* **Exercise**
Transcribe the data below exactly, but only from the line containing "match find (λ" through its final line, both included.

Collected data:
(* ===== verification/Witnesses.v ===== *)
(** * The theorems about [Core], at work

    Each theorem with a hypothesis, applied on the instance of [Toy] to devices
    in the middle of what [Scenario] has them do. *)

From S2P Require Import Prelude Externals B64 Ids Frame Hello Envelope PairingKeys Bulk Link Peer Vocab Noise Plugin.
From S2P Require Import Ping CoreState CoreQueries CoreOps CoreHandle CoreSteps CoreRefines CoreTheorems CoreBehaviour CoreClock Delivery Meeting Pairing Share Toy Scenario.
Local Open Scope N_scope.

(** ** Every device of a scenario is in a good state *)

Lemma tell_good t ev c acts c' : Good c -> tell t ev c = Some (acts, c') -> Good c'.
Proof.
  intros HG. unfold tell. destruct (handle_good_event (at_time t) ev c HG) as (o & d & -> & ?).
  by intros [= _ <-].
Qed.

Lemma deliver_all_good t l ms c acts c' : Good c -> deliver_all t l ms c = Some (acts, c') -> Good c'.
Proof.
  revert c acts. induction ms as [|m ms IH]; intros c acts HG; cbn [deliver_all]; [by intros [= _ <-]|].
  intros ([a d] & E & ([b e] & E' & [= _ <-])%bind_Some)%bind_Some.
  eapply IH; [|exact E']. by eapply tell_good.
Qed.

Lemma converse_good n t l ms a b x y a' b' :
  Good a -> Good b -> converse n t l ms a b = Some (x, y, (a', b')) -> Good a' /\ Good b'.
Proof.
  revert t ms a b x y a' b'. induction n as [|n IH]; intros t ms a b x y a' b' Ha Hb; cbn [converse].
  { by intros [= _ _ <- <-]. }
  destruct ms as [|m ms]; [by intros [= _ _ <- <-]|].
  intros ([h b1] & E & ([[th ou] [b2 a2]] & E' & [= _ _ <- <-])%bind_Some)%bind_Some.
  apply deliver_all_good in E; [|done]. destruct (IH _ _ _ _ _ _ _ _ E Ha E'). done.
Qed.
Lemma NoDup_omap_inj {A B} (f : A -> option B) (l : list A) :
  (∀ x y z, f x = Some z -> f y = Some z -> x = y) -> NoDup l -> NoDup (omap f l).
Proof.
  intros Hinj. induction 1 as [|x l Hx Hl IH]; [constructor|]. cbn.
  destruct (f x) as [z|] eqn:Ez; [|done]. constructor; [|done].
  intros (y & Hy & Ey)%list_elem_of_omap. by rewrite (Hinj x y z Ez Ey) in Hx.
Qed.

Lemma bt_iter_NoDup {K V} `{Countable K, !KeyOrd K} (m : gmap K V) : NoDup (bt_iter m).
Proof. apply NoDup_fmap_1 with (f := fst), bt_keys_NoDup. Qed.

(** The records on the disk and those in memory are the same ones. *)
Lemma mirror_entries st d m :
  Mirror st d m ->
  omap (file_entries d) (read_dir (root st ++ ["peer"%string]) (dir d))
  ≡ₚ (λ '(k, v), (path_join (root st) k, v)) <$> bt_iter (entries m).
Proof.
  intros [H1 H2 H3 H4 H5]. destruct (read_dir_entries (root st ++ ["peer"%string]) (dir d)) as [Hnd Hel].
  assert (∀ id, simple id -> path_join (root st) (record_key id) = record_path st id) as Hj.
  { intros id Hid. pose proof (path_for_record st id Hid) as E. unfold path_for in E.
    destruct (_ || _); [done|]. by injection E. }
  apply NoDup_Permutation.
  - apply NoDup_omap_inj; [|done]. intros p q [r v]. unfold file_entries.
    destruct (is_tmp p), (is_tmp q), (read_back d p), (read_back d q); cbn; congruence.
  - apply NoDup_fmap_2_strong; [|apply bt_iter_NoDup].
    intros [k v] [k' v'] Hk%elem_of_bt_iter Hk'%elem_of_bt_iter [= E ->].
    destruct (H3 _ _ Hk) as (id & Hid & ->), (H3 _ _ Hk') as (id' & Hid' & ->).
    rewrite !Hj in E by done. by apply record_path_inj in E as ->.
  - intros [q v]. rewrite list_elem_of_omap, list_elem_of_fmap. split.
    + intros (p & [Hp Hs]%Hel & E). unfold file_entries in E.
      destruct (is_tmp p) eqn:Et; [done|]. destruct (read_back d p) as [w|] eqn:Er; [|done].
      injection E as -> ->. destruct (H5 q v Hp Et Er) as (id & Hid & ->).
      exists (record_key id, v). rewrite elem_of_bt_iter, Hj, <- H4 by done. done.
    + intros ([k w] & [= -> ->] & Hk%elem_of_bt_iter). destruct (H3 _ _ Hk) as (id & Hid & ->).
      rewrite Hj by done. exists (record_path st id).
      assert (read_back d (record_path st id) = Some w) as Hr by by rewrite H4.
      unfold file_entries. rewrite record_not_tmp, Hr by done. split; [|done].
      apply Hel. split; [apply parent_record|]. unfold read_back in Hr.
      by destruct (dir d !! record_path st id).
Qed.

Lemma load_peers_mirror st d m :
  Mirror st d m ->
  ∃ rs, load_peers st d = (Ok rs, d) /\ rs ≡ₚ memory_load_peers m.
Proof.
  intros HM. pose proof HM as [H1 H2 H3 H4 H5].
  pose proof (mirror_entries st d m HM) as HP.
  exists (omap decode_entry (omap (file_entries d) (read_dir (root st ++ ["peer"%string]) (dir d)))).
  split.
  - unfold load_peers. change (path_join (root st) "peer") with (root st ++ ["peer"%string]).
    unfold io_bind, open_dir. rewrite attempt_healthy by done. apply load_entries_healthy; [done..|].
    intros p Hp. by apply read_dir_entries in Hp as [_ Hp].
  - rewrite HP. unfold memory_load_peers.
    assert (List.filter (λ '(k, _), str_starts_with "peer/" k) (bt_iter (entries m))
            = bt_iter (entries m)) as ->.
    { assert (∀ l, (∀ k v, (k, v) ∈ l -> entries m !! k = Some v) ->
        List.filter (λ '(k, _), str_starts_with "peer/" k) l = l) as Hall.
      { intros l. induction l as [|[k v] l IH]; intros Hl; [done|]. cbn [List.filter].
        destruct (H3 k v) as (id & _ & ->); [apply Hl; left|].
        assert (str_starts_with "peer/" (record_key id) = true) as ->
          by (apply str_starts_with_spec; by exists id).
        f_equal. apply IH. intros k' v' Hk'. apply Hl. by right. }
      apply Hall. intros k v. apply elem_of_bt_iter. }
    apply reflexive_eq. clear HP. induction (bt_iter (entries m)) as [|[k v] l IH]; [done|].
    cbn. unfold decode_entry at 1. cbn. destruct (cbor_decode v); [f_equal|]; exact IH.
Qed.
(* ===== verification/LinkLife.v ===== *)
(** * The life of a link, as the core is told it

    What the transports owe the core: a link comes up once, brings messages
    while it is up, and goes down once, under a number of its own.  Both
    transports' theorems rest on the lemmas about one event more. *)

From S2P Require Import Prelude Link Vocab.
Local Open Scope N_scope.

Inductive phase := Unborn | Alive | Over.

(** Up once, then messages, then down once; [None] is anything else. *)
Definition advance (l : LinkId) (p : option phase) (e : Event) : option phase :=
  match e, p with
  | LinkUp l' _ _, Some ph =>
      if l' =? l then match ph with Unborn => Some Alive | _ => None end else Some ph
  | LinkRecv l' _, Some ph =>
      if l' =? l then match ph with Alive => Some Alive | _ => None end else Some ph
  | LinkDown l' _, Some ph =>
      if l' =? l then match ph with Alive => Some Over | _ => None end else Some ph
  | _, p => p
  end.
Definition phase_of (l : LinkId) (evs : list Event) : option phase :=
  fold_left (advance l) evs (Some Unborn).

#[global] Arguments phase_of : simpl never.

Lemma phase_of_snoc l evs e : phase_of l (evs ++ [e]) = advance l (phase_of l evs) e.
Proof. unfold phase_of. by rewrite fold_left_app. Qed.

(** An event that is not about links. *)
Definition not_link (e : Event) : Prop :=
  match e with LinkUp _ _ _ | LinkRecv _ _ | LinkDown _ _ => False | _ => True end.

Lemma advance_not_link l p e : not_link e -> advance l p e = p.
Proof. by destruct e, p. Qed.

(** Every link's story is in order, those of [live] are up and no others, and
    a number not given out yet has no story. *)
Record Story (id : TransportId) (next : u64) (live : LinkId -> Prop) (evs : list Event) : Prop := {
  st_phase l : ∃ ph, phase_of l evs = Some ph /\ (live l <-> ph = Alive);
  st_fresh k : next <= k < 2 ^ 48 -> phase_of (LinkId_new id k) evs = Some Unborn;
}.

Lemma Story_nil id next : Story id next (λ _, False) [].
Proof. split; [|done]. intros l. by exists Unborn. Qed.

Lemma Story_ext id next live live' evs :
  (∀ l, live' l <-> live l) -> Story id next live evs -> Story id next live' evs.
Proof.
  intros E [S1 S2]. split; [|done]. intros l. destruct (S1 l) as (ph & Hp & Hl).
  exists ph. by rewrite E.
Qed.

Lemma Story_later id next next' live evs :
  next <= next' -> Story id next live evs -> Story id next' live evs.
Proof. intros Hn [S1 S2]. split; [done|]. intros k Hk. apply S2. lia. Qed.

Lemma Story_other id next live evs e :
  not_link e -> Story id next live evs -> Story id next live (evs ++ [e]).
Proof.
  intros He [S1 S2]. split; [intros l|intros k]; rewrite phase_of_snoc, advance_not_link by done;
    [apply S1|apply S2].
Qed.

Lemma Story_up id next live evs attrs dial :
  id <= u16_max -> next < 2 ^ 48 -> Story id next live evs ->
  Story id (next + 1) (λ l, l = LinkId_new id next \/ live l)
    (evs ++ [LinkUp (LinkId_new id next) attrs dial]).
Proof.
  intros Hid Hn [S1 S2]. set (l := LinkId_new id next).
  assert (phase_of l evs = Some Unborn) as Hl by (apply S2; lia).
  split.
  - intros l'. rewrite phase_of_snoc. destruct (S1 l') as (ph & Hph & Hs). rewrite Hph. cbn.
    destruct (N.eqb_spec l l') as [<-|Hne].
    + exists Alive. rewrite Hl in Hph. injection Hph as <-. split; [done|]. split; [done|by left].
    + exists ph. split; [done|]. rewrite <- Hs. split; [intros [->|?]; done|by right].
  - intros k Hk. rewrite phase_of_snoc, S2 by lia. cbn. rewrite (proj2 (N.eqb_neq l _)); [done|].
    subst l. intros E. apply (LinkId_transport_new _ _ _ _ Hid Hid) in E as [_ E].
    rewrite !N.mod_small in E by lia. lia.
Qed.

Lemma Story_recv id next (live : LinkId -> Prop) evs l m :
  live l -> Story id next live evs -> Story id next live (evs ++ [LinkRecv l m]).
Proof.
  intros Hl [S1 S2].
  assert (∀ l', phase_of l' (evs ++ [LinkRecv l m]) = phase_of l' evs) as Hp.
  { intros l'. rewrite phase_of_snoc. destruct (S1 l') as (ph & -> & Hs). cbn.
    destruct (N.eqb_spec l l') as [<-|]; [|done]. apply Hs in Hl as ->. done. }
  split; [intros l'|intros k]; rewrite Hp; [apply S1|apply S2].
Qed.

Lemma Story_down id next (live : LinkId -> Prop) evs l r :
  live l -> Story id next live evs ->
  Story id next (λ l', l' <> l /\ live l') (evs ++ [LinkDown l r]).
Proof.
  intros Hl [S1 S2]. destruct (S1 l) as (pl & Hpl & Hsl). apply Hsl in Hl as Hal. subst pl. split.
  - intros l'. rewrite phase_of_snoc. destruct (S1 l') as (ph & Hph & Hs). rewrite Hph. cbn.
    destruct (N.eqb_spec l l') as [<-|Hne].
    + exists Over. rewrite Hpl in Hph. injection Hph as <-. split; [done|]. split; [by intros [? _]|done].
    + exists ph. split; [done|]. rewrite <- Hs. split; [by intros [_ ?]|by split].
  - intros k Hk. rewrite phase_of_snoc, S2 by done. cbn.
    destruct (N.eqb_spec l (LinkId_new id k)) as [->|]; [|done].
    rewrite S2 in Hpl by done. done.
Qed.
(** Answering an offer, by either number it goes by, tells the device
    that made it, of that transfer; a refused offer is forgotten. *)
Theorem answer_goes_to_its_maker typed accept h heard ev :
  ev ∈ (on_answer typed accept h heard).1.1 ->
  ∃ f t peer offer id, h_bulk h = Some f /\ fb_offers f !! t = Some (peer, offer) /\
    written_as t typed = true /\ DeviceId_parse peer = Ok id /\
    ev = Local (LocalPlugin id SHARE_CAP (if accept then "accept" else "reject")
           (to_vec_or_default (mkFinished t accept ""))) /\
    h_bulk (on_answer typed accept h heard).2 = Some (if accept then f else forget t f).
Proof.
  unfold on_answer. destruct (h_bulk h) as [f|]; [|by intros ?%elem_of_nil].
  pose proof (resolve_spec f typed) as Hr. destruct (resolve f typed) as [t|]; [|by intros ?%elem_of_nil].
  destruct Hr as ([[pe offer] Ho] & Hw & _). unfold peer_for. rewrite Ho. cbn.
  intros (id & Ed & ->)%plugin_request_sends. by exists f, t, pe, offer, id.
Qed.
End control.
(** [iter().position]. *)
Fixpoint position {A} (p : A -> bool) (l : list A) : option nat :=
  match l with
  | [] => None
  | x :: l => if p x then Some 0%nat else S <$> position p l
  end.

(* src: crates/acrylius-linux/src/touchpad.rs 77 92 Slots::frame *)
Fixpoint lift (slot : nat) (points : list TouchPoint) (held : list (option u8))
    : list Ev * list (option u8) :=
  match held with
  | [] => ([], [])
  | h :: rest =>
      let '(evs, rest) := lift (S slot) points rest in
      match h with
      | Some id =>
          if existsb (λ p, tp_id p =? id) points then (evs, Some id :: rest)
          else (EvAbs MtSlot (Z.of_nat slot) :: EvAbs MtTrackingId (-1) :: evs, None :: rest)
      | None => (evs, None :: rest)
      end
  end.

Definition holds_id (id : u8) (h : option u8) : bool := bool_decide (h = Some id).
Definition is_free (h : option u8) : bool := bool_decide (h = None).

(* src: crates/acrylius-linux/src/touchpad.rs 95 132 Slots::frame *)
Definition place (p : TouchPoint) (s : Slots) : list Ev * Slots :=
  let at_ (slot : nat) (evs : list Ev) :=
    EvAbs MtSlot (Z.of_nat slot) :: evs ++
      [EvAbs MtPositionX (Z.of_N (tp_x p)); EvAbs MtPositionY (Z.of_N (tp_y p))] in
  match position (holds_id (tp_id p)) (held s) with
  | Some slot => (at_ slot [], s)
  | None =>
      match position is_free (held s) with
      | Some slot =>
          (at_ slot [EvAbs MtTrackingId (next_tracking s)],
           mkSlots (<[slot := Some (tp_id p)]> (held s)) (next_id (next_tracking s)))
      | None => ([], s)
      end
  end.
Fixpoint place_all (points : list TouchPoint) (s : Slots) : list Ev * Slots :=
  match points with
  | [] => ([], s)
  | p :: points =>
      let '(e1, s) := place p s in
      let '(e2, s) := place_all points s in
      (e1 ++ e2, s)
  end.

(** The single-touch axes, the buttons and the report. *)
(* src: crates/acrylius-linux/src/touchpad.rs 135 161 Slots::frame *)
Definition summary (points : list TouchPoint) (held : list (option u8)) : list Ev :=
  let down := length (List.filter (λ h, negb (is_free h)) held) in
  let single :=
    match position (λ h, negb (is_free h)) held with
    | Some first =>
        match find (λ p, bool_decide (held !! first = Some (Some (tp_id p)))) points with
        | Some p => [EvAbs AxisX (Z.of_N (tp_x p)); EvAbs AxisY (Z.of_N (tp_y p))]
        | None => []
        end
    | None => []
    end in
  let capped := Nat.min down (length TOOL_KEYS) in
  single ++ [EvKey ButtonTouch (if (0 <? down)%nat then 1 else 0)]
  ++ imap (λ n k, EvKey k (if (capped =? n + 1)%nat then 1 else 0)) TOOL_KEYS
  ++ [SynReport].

* **Answer space**
        match find (λ p, bool_decide (held !! first = Some (Some (tp_id p)))) points with
        | Some p => [EvAbs AxisX (Z.of_N (tp_x p)); EvAbs AxisY (Z.of_N (tp_y p))]
        | None => []
        end
    | None => []
    end in
  let capped := Nat.min down (length TOOL_KEYS) in
  single ++ [EvKey ButtonTouch (if (0 <? down)%nat then 1 else 0)]
  ++ imap (λ n k, EvKey k (if (capped =? n + 1)%nat then 1 else 0)) TOOL_KEYS
  ++ [SynReport].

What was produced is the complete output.